___ RECORDS
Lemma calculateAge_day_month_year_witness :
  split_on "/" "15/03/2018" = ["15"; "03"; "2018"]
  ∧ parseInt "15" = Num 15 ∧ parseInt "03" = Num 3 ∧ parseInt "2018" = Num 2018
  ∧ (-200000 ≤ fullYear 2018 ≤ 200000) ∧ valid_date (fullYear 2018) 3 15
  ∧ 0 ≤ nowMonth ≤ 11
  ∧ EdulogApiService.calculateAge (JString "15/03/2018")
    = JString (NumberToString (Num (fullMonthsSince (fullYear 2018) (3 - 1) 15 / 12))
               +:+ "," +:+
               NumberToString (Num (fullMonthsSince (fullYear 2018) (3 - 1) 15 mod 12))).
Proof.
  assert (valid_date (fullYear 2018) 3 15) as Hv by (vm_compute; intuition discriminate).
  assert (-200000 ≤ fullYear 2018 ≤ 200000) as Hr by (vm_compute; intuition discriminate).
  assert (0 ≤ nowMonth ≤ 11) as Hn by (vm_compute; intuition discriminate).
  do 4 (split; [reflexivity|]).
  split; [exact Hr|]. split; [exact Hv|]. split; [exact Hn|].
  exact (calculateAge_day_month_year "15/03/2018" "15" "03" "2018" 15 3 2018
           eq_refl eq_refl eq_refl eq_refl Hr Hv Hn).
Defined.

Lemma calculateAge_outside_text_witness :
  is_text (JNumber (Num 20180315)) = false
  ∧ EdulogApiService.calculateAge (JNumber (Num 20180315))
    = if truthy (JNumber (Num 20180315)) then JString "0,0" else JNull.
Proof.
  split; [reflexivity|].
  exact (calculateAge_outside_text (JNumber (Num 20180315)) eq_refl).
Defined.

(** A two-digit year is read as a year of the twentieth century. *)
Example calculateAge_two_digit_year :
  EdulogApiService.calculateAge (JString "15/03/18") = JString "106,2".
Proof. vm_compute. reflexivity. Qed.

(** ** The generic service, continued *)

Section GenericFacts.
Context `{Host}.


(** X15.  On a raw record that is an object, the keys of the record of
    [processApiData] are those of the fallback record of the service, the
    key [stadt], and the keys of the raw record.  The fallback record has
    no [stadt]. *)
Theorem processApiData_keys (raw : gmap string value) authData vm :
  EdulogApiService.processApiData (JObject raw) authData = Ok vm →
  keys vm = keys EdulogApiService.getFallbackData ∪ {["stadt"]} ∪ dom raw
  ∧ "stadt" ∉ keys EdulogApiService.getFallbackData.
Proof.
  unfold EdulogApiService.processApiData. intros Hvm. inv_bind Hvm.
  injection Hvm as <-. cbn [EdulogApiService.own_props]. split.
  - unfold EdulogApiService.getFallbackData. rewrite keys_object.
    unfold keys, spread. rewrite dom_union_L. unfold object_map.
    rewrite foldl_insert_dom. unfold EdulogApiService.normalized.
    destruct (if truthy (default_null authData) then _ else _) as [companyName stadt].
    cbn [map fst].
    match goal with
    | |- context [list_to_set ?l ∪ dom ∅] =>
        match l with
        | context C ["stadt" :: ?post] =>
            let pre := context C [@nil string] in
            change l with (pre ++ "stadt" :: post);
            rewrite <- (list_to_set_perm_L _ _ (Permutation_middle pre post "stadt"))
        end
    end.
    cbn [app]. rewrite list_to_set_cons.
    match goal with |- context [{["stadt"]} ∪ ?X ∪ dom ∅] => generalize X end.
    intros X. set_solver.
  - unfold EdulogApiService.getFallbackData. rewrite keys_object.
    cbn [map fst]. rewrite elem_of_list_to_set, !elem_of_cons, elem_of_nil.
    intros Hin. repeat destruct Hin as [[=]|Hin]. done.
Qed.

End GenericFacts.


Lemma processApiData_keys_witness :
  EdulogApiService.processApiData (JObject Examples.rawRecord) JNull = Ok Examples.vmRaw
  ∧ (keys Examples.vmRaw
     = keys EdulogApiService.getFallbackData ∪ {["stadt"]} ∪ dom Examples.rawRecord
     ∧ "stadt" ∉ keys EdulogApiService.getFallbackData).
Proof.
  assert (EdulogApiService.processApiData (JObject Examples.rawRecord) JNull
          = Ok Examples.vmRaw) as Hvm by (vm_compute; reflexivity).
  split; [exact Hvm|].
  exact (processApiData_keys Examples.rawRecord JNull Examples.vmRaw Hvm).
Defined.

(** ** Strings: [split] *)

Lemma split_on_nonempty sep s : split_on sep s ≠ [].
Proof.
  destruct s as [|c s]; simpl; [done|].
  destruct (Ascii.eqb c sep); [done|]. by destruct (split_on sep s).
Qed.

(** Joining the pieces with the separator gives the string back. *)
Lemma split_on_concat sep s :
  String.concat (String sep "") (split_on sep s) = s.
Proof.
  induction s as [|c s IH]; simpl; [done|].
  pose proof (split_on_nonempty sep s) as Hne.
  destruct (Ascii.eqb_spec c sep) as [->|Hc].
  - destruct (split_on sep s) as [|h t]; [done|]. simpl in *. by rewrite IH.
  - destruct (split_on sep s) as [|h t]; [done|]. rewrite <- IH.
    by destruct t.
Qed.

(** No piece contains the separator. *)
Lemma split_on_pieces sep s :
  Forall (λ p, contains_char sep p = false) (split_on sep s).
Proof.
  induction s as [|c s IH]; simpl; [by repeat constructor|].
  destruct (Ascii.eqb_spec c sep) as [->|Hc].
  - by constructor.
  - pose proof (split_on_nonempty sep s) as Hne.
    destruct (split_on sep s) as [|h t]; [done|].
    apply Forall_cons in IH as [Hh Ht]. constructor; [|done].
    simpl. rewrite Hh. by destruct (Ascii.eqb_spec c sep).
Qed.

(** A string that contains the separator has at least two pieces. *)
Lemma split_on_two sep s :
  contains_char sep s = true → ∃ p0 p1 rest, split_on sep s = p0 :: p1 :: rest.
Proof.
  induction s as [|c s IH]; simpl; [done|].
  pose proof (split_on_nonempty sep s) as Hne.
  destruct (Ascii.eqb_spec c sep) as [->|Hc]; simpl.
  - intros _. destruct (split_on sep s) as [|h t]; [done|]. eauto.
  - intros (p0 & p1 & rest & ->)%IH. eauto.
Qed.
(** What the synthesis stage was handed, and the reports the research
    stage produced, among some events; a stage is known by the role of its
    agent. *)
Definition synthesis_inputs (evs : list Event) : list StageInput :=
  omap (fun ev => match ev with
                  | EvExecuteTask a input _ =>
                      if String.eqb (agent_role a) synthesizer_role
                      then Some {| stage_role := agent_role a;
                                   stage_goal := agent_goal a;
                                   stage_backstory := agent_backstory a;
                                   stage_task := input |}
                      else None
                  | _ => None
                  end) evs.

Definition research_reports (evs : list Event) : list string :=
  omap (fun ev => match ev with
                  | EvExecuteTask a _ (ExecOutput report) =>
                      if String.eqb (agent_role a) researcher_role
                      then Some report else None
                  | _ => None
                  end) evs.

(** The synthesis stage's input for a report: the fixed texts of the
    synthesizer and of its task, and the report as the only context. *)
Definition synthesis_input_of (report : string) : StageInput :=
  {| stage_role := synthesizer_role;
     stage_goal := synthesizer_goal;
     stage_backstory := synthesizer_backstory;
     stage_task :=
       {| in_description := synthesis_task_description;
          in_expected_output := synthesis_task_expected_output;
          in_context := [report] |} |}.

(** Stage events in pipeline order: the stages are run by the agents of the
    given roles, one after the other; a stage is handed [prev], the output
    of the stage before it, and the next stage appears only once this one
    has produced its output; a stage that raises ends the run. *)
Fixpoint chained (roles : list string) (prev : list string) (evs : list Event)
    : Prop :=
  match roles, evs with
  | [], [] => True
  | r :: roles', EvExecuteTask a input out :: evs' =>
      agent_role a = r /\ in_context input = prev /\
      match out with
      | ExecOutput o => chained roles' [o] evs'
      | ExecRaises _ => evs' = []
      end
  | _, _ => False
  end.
______
▶ **YOUR TASK**: Your answer should be the lines of the listing above between the line holding "rewrite <- (list_to_set_perm_L" and the line holding "assert (EdulogApiService.processApiData (JObject", inclusive, restated word for word and alone.

▶ **TASK ANSWER**:
            rewrite <- (list_to_set_perm_L _ _ (Permutation_middle pre post "stadt"))
        end
    end.
    cbn [app]. rewrite list_to_set_cons.
    match goal with |- context [{["stadt"]} ∪ ?X ∪ dom ∅] => generalize X end.
    intros X. set_solver.
  - unfold EdulogApiService.getFallbackData. rewrite keys_object.
    cbn [map fst]. rewrite elem_of_list_to_set, !elem_of_cons, elem_of_nil.
    intros Hin. repeat destruct Hin as [[=]|Hin]. done.
Qed.

End GenericFacts.


Lemma processApiData_keys_witness :
  EdulogApiService.processApiData (JObject Examples.rawRecord) JNull = Ok Examples.vmRaw
  ∧ (keys Examples.vmRaw
     = keys EdulogApiService.getFallbackData ∪ {["stadt"]} ∪ dom Examples.rawRecord
     ∧ "stadt" ∉ keys EdulogApiService.getFallbackData).
Proof.
  assert (EdulogApiService.processApiData (JObject Examples.rawRecord) JNull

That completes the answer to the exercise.